SAÍDA DA VELEIRO DEIXA USUÁRIOS DESASSISTIDOS

Com saída da empresa Veleiro , usuários pedem substituição de linhas de ônibus suspensas

Por Clariza Santos | Edição do dia 25/11/2021 - Matéria atualizada em 24/11/2021 às 22h22

Com a saída das linhas de ônibus atendidas pela empresa Veleiro, os moradores da região que era atendida pela empresa relatam que, em muitas situações, precisam caminhar 20 minutos até um ponto de ônibus e que só têm direito a uma passagem de integração por dia. É o caso de Andersson Cleiton da Silva Cardoso, de 28 anos, que teve sua rotina modificada há três meses, depois que a empresa deixou de atender os bairros Trapiche, Vergel do Lago, Joaquim Leão e Pontal da Barra, além de conjuntos existentes dentro dessas localidades.

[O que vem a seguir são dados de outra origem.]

(** Freeing: the element enters the allocator, whatever exchange it causes,
    provided the memory for a new magazine, when one is needed, is there. *)
Lemma mag_free_elem_spec a cpu bh p ptr e :
  alloc_wf a → pcp_pair a !! (cpu, bh) = Some p →
  (count0 p + count1 p = 2 * MAG_DEPTH - 1 → empty_count a = 0 → fresh_mag a ptr) →
  ∃ a', mag_free_elem cpu bh ptr e a = Ok (tt, a') ∧ alloc_wf a' ∧ contents a' ≡ₚ e :: contents a ∧
    dom (pcp_pair a') = dom (pcp_pair a).
Proof.
  intros Hawf Hp Hfr. pose proof (wf_pair_ok a _ p Hawf Hp) as Hok. destruct Hawf as [Hwf Hall].
  assert (Hdom : ∀ q, dom (<[(cpu, bh) := q]> (pcp_pair a)) = dom (pcp_pair a)).
  { intros q. apply dom_insert_lookup_L. by rewrite Hp. }
  unfold mag_free_elem, get_cpu_mag_pair.
  destruct (mag_pair_free_spec a (cpu, bh) p e Hwf Hp Hok) as (f & Hf & Hwf1 & Hc1 & Hnone).
  kstep Hf. set (a1 := with_pairs _ _) in *. destruct (pushed_range p Hok) as [Hr Hsum].
  assert (Hp1 : pcp_pair a1 !! (cpu, bh) = Some (pushed p)) by (simpl; by rewrite lookup_insert_eq).
  rewrite (load_pair_bind a1 (cpu, bh) (pushed p)) by done.
  rewrite pair_sum_small, Hsum by done. change (Z.shiftl MAG_DEPTH 1) with 8.
  destruct (Z.eqb_spec (count0 p + count1 p + 1) 8) as [H8 | Hn8].
  - assert (Hfull : count0 (pushed p) = MAG_DEPTH ∧ count1 (pushed p) = MAG_DEPTH).
    { unfold pair_range, MAG_DEPTH in *. lia. }
    destruct (switch_full_spec a1 (cpu, bh) (pushed p) ptr Hwf1 Hp1) as (m & a2 & Hsw & Hwf2 & Hc2 & Hp2);
      [tauto.. | |].
    { intros He. destruct Hfr as [? Hn]; [unfold MAG_DEPTH; lia | done |]. split; [done | by apply Hnone]. }
    simpl in Hp2. rewrite insert_insert_eq in Hp2.
    exists a2. split_and!; [done | | by rewrite Hc2 | by rewrite Hp2].
    apply (alloc_wf_intro a _ (cpu, bh) (emptied (pushed p) m) Hall Hwf2 Hp2).
    destruct Hfull as [Hf0 _]. unfold pair_ok, pair_range, emptied. cbn [count0 count1].
    rewrite Hf0. unfold MAG_DEPTH. lia.
  - exists a1. split_and!; [done | | done | apply Hdom].
    apply (alloc_wf_intro a _ (cpu, bh) (pushed p) Hall Hwf1); [done |].
    split; [done |]. unfold pair_ok, MAG_DEPTH in *. lia.
Qed.

(** A failed [kzalloc] in the exchange leaves a NULL second magazine in
    the pair, and the next free on that pair dereferences it. *)
Lemma mag_free_null_deref a cpu bh p e1 e2 :
  alloc_wf a → pcp_pair a !! (cpu, bh) = Some p →
  count0 p + count1 p = 2 * MAG_DEPTH - 1 → empty_count a = 0 → heap a !! 0 = None →
  (mag_free_elem cpu bh 0 e1 ;; mag_free_elem cpu bh 0 e2) a = Oops NullDeref.
Proof.
  intros Hawf Hp Hsum He H0. pose proof (wf_pair_ok a _ p Hawf Hp) as Hok. destruct Hawf as [Hwf Hall].
  set (next := mag_free_elem cpu bh 0 e2). unfold mag_free_elem, get_cpu_mag_pair. cbv zeta.
  destruct (mag_pair_free_spec a (cpu, bh) p e1 Hwf Hp Hok) as (f & Hf & Hwf1 & Hc1 & Hnone).
  rewrite kbind_assoc. kstep Hf. set (a1 := with_pairs _ _) in *.
  destruct (pushed_range p Hok) as [Hr Hsum'].
  assert (Hp1 : pcp_pair a1 !! (cpu, bh) = Some (pushed p)) by (simpl; by rewrite lookup_insert_eq).
  rewrite kbind_assoc, (load_pair_bind a1 (cpu, bh) (pushed p)) by done.
  rewrite pair_sum_small, Hsum' by done. change (Z.shiftl MAG_DEPTH 1) with 8.
  unfold MAG_DEPTH in *. destruct (Z.eqb_spec (count0 p + count1 p + 1) 8); [| lia].
  assert (Hfull : count0 (pushed p) = 4 ∧ count1 (pushed p) = 4) by (unfold pair_range, MAG_DEPTH in *; lia).
  destruct (pushed p) as [m0 m1 c0 c1] eqn:Ep. simpl in Hfull. destruct Hfull as [-> ->].
  set (q := MkPair m0 m1 4 4) in *. set (b := emptied q 0).
  set (a2 := with_pairs <[(cpu, bh) := b]> (with_full (m1 :: full_list a1) (u16 (full_count a1 + 1)) a1)).
  assert (Hsw : mag_allocator_switch_full 0 (cpu, bh) a1 = Ok (tt, a2)).
  { unfold mag_allocator_switch_full. rewrite (load_pair_bind a1 (cpu, bh) q) by done.
    cbv beta zeta. rewrite kbind_assert by reflexivity. kpure.
    assert (Ht : touch m1 a1 = Ok (tt, a1)).
    { apply (touch_ok a1 m1 4 Hwf1). rewrite (slots_lookup a1 _ _ Hp1). simpl. rewrite !elem_of_cons. auto. }
    kstep Ht. kpure. match goal with |- context [empty_count ?x =? 0] =>
      change (empty_count x) with (empty_count a) end. by rewrite He. }
  kstep Hsw. unfold next, mag_free_elem, get_cpu_mag_pair, mag_pair_free. cbv zeta. rewrite kbind_assoc.
  rewrite (load_pair_bind a2 (cpu, bh) b) by (simpl; by rewrite lookup_insert_eq).
  cbv beta zeta. rewrite kbind_assoc, kbind_assert by reflexivity. kpure.
  change (mags b _) with 0. unfold store_slot. rewrite kbind_assoc.
  unfold mbind, kproc_bind, kderef. replace (heap a2 !! 0) with (None : option (list Z)); [done |].
  symmetry. by apply (Hnone 0).
Qed.

(** ** Initialisation *)

(** Bytes of the allocation that holds the two magazines of a pair. *)
Definition pair_alloc_size : Z := sizeof_magazine * MAG_COUNT + L1_CACHE_BYTES - 1.

Lemma ALIGN_div x : 0 ≤ x → ALIGN x 64 = (x + 63) / 64 * 64.
Proof.
  intros Hx. unfold ALIGN. change (64 - 1) with (Z.ones 6).
  rewrite <- Z.ldiff_land, Z.ldiff_ones_r, Z.shiftr_div_pow2, Z.shiftl_mul_pow2 by lia. done.
Qed.

(** The aligned magazines stay inside the allocation. *)
Lemma init_mag_pair_bounds ptr :
  0 ≤ ptr →
  let mag := ALIGN ptr L1_CACHE_BYTES in
  mag mod L1_CACHE_BYTES = 0 ∧ ptr ≤ mag ∧
  mag + sizeof_magazine + sizeof_magazine ≤ ptr + pair_alloc_size.
Proof.
  intros Hp. unfold L1_CACHE_BYTES. cbv zeta. rewrite ALIGN_div by done.
  change pair_alloc_size with 159. change sizeof_magazine with 48.
  rewrite Z.mod_mul by done. pose proof (Z.div_mod (ptr + 63) 64 ltac:(lia)).
  pose proof (Z.mod_pos_bound (ptr + 63) 64 ltac:(lia)). lia.
Qed.

(** The keys in the order the loops visit them. *)
Definition pair_keys (cpus : list Z) : list (Z * bool) := cpus ≫= λ c, [(c, false); (c, true)].

Section init.
Context (possible_cpus : list Z) (kzalloc : Z → bool → Z).
Hypothesis cpus_nodup : NoDup possible_cpus.

(** Every allocation succeeds, below the end of the address space. *)
Hypothesis kzalloc_range : ∀ k, k ∈ pair_keys possible_cpus →
  0 < kzalloc k.1 k.2 < 18446744073709551616 - pair_alloc_size.
(** Two allocations do not overlap. *)
Hypothesis kzalloc_disjoint : ∀ k1 k2, k1 ∈ pair_keys possible_cpus → k2 ∈ pair_keys possible_cpus → k1 ≠ k2 →
  kzalloc k1.1 k1.2 + pair_alloc_size ≤ kzalloc k2.1 k2.2 ∨
  kzalloc k2.1 k2.2 + pair_alloc_size ≤ kzalloc k1.1 k1.2.

Definition pair_base (k : Z * bool) : Z := ALIGN (u64 (kzalloc k.1 k.2)) L1_CACHE_BYTES.
Definition zero_stack : list Z := replicate (Z.to_nat MAG_DEPTH) 0.
Definition init_pair (k : Z * bool) : mag_pair :=
  MkPair (pair_base k) (pair_base k + sizeof_magazine) 0 0.

Lemma pair_base_bounds k :
  k ∈ pair_keys possible_cpus →
  kzalloc k.1 k.2 ≤ pair_base k ∧
  pair_base k + 2 * sizeof_magazine ≤ kzalloc k.1 k.2 + pair_alloc_size.
Proof.
  intros Hk. pose proof (kzalloc_range k Hk). change pair_alloc_size with 159 in *.
  unfold pair_base. rewrite u64_small by lia.
  pose proof (init_mag_pair_bounds (kzalloc k.1 k.2) ltac:(lia)) as Hb. cbv zeta in Hb.
  change pair_alloc_size with 159 in Hb. lia.
Qed.
(* ===== verification/ThreadPool.v ===== *)
(** * The kernel thread pool (thread_pool.h, thread_pool.c)

    A pool element carries one kernel thread.  Idle elements sit in the
    element allocator; [kthread_pool_run] takes one, stores a function and its
    argument in it and wakes the thread; the thread runs the function, puts
    its element back and goes to sleep.  The model is over any allocator that
    keeps the [ElemPool] contract.  Each thread has a program counter over the
    lines of [pipe_loop_task]; submissions, refills and thread lines interleave
    freely in [pool_step]. *)

From stdpp Require Import base list gmap sets.
From Stdlib Require Import ZArith Lia.
From S2P Require Import Prelude ElemPool.

Definition DEF_CBN_POOL_SIZE : Z := 64.

(** The scheduler states the code uses. *)
Inductive task_state := TASK_RUNNING | TASK_UNINTERRUPTIBLE.

(** The lines of [pipe_loop_task] at which a thread can be observed. *)
Inductive thread_pc :=
  | PCreated       (* created, never woken *)
  | PLoop          (* while (!kthread_should_stop()) *)
  | PRun           (* elem->pool_task(elem->data) *)
  | PSetState      (* set_current_state(TASK_UNINTERRUPTIBLE) *)
  | PCheck         (* if (!kthread_should_stop()) *)
  | PClear         (* elem->pool_task = NULL *)
  | PReuse         (* kthread_pool_reuse *)
  | PSchedule      (* schedule() *)
  | PRunning       (* __set_current_state(TASK_RUNNING) *)
  | PExit.         (* return 0 *)

#[export] Instance thread_pc_eq_dec : EqDecision thread_pc.
Proof. solve_decision. Defined.
#[export] Instance task_state_eq_dec : EqDecision task_state.
Proof. solve_decision. Defined.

“Moro no Conjunto Virgem dos Pobres. Antes, eu saia de casa por volta das 5h40 e pegava o ônibus na Guarda Municipal, no Joaquim Leão. Agora, preciso sair de casa por volta das 5h30, encontro com uma turma e vou caminhando até o ponto de ônibus da Igreja Deus é Amor [Avenida Professor Loureiro, na Ponta Grossa] para embarcar no ônibus, que já vem lotado, e seguir viagem até a Jatiúca, onde trabalho”, conta Andersson Cleiton. As linhas, que antes circulavam e atendiam aos moradores dos bairros da parte baixa da capital - Circular 1, Circular 2, Pontal/ Ufal, Trapiche/ Ufal, Pontal/ Iguatemi, Vergel/Jatiúca, Usineiros/ Trapiche, Joaquim Leão/Ponta Verde, Joaquim Leão/ Feitosa, Santo Eduardo/Avenida e Cruz das Almas/Trapiche -não existem mais. As linhas foram substituídas de forma paliativa pela Superintendência Municipal de Transporte e Trânsito (SMTT), que reforçou o atendimento com ônibus que fazem itinerários de outras empresas e circulam de forma emergencial com uma identificação no para-brisa dos veículos indicando que seguem para os bairros.